A number of braves was inside when I poked in, each singing a different song or orating hoarsely to nobody in particular. The smell was indescribable. At the back of the tent was an open barrel with a rusty dipper hanging on it, and alongside stood a white man dressed in filthy buckskins. He looked as if he had never washed his face from the day he was born; you could have peeled the dirt off it like a rind. He also never owned a razor.

“How’re ya, partner,” says he, showing his mossy teeth. One of the Indians lurched over then, and taking off his moccasins, handed them to this sowish fellow, who after examination of the articles shakes his head. So the Indian pulls off his shirt, which was a gray wool trade item, black with grease, and hands that over.

The white fellow puts up his first finger, with the top two joints folded down, and says: “Half, you brown-arsed son of a bitch. Half, you shit-eater.” And half-fills the rusty dipper, and the Indian takes it and pours it down his throat.

“Have one on me,” the white man invites yours truly.

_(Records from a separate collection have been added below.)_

(** ** Valuation: NPV, IRR, payback, ratios *)

Definition calculateNPV (cashFlows : list Q) (discountRate : Q) : Q :=
  JS.reduce (fun npv cashFlow index => npv + cashFlow / JS.pow (1 + discountRate) index)
            cashFlows 0.

Definition maxIterations : nat := 100.
Definition tolerance : Q := 0.0000001.
Definition default_guess : Q := 0.1.

(** [calculateNPV] as the solver calls it: the rate is an estimate of the
    solver, which may be -1, infinite or NaN. *)
Definition calculateNPV_at (cashFlows : list Q) (rate : Number.t) : Number.t :=
  JS.reduce (fun npv (cashFlow : Q) index =>
               Number.add npv (Number.div cashFlow (Number.pow (Number.add 1 rate) index)))
            cashFlows (Number.Finite 0).

Definition irr_derivative (cashFlows : list Q) (rate : Number.t) : Number.t :=
  JS.reduce (fun sum (cashFlow : Q) index =>
               Number.sub sum
                 (Number.div (JS.num index * cashFlow)
                             (Number.pow (Number.add 1 rate) (index + 1))))
            cashFlows (Number.Finite 0).

(** The [for] loop of [calculateIRR] with [remaining] iterations left.  Next
    to the rate it returns the derivatives by which [npv] was divided, in
    order: one entry per execution of [rate - npv / derivative]. *)
Fixpoint irr_loop (remaining : nat) (cashFlows : list Q) (rate : Number.t)
  : Number.t * list Number.t :=
  match remaining with
  | O => (rate, [])
  | S remaining' =>
      let npv := calculateNPV_at cashFlows rate in
      let derivative := irr_derivative cashFlows rate in
      if Number.ltb (Number.abs derivative) tolerance then (rate, [])
      else
        let newRate := Number.sub rate (Number.div npv derivative) in
        if Number.ltb (Number.abs (Number.sub newRate rate)) tolerance
        then (rate, [derivative])
        else
          let (r, divisors) := irr_loop remaining' cashFlows newRate in
          (r, derivative :: divisors)
  end.

Definition calculateIRR (cashFlows : list Q) (guess : Number.t) : Number.t :=
  fst (irr_loop maxIterations cashFlows guess).

(** The loop of [calculatePaybackPeriod]: [rest] is [cashFlows] from index
    [i] on.  The running sum is the exact sum of the flows seen so far. *)
Fixpoint payback_loop (cashFlows rest : list Q) (i : nat) (cumulativeCashFlow : Q) : Q :=
  match rest with
  | [] => JS.num (length cashFlows)
  | flow :: rest' =>
      let cumulativeCashFlow := cumulativeCashFlow + flow in
      if Qle_bool 0 cumulativeCashFlow then
        if Nat.eqb i 0 then 0
        else
          let previousCumulative := cumulativeCashFlow - flow in
          JS.num i - 1 + Qabs previousCumulative / flow
      else payback_loop cashFlows rest' (S i) cumulativeCashFlow
  end.

Definition calculatePaybackPeriod (cashFlows : list Q) : Q :=
  payback_loop cashFlows cashFlows 0%nat 0.

Definition calculateROI (totalGains initialInvestment : Q) : Q :=
  if Qeq_bool initialInvestment 0 then 0
  else (totalGains / initialInvestment) * 100.

Definition calculateEBITDAMargin (ebitda revenue : Q) : Q :=
  if Qeq_bool revenue 0 then 0
  else (ebitda / revenue) * 100.

(** ** Free cash flows and metrics *)

(** [annualRevenues[year - 1] || 0] and [operatingCosts[year - 1] || 0]. *)
Definition revenue_of (params : ProjectParameters) (year : nat) : Q :=
  JS.or_zero (JS.index (annualRevenues params) (Z.of_nat year - 1)).

Definition operatingCost_of (params : ProjectParameters) (year : nat) : Q :=
  JS.or_zero (JS.index (operatingCosts params) (Z.of_nat year - 1)).

(** The locals of one pass of the yearly loop of [calculateFreeCashFlows]. *)
Record YearLines := {
  yl_depreciation : Q;
  yl_ebit : Q;
  yl_tax : Q;
  yl_nopat : Q;
  yl_freeCashFlow : Q
}.

Definition fcf_year (params : ProjectParameters) (year : nat) : YearLines :=
  let revenue := revenue_of params year in
  let operatingCost := operatingCost_of params year in
  let depreciation := initialInvestment params * depreciationRate params in
  let ebit := revenue - operatingCost - depreciation in
  let tax := if JS.Qlt_bool 0 ebit then ebit * taxRate params else 0 in
  let nopat := ebit - tax in
  let freeCashFlow := nopat + depreciation in
  {| yl_depreciation := depreciation;
     yl_ebit := ebit;
     yl_tax := tax;
     yl_nopat := nopat;
     yl_freeCashFlow := freeCashFlow |}.

(** Body of the loop: [cashFlows[year] = freeCashFlow]. *)
Definition fcf_body (params : ProjectParameters) (year : nat) (cashFlows : list Q) : list Q :=
  JS.store cashFlows year (yl_freeCashFlow (fcf_year params year)).

Definition calculateFreeCashFlows (params : ProjectParameters) : list Q :=
  let cashFlows := JS.store [] 0 (- initialInvestment params - workingCapital params) in
  let cashFlows := JS.for_years (projectTimeline params) (fcf_body params) cashFlows in
  if (0 <? length cashFlows)%nat then
    let last := (length cashFlows - 1)%nat in
    JS.store cashFlows last
             (nth last cashFlows 0 + (terminalValue params + workingCapital params))
  else cashFlows.

Definition sum_list (a : list Q) : Q :=
  JS.reduce (fun sum x _ => sum + x) a 0.

(** One pass of the reducer that builds [cumulativeCashFlows]:
    [acc[index] = (acc[index - 1] || 0) + flow]. *)
Definition cumulative_step (acc : list Q) (flow : Q) (index : nat) : list Q :=
  JS.store acc index (JS.or_zero (JS.index acc (Z.of_nat index - 1)) + flow).

Definition calculateMetrics (params : ProjectParameters) : FinancialMetrics :=
  let freeCashFlows := calculateFreeCashFlows params in
  let npv := calculateNPV freeCashFlows (discountRate params) in
  let irr := calculateIRR freeCashFlows default_guess in
  let paybackPeriod := calculatePaybackPeriod freeCashFlows in
  let totalRevenue := sum_list (annualRevenues params) in
  let totalCosts := sum_list (operatingCosts params) in
  let totalGains := totalRevenue - totalCosts - initialInvestment params in
  let roi := calculateROI totalGains (initialInvestment params) in
  let avgRevenue := totalRevenue / inject_Z (projectTimeline params) in
  let avgEbitda := (totalRevenue - totalCosts) / inject_Z (projectTimeline params) in
  let ebitdaMargin := calculateEBITDAMargin avgEbitda avgRevenue in
  let cumulativeCashFlows :=
    JS.reduce cumulative_step freeCashFlows [] in
  let presentValues :=
    JS.mapi (fun flow index => flow / JS.pow (1 + discountRate params) index) freeCashFlows in
  {| npv := npv;
     irr := irr;
     paybackPeriod := paybackPeriod;
     roi := roi;
     ebitdaMargin := ebitdaMargin;
     freeCashFlows := freeCashFlows;
     cumulativeCashFlows := cumulativeCashFlows;
     presentValues := presentValues |}.

(** ** Scenario analysis *)

(** Best case: 20% higher revenues, 10% lower costs. *)
Definition bestCaseParams (baseParams : ProjectParameters) : ProjectParameters :=
  with_inputs baseParams
              (map (fun rev => rev * 1.2) (annualRevenues baseParams))
              (map (fun cost => cost * 0.9) (operatingCosts baseParams))
              (discountRate baseParams).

I just look at him, and he says: “I don’t mean of this horse piss. I got a bottle of the real stuff here.” He fetches the same from a sack on the ground, while stuffing into it the shirt and moccasins he has just obtained.

“For that in the barrel I use a pint of whiskey per gallon, add gunpowder, tobacco, sulfur, tabasco, and black pepper, then water it up to level. These skunks don’t know the difference. But I swear that this here is the good. Drink up.” He pushes the bottle at me.

“No, thanks,” I says.

“Well, stay anyway. I don’t get much chance for conversation during the day, dealing with these.” He upends the bottle and lets it gurgle, and one of the Indians sees it and staggers towards him, but he kicks him in the groin and the Indian, who from his braids is a Cheyenne, falls to the ground and passes out. The others don’t pay no attention to this incident.

“Of course,” the fellow says, lowering the bottle, “I generally goes over to the fort of an evening and take dinner with the commanding officer, a personal friend of mine, but during the day I get pretty lonely. It ain’t easy for me to deal with this trash, considering they murdered my whole family in front of my eyes and _____ all the women in it. I reckon when Kansas becomes a state one of these years, I’ll go up to Congress for Senator.” He took another swallow. “Sure you don’t want to take a pull of this? It’s still got the hair on it.”

But I turned my back on him and, stepping across that recumbent Human Being, left the tent. I didn’t drink whiskey as yet, and I never could stand to hear the lies of my brother Bill. I was just grateful he didn’t recognize me.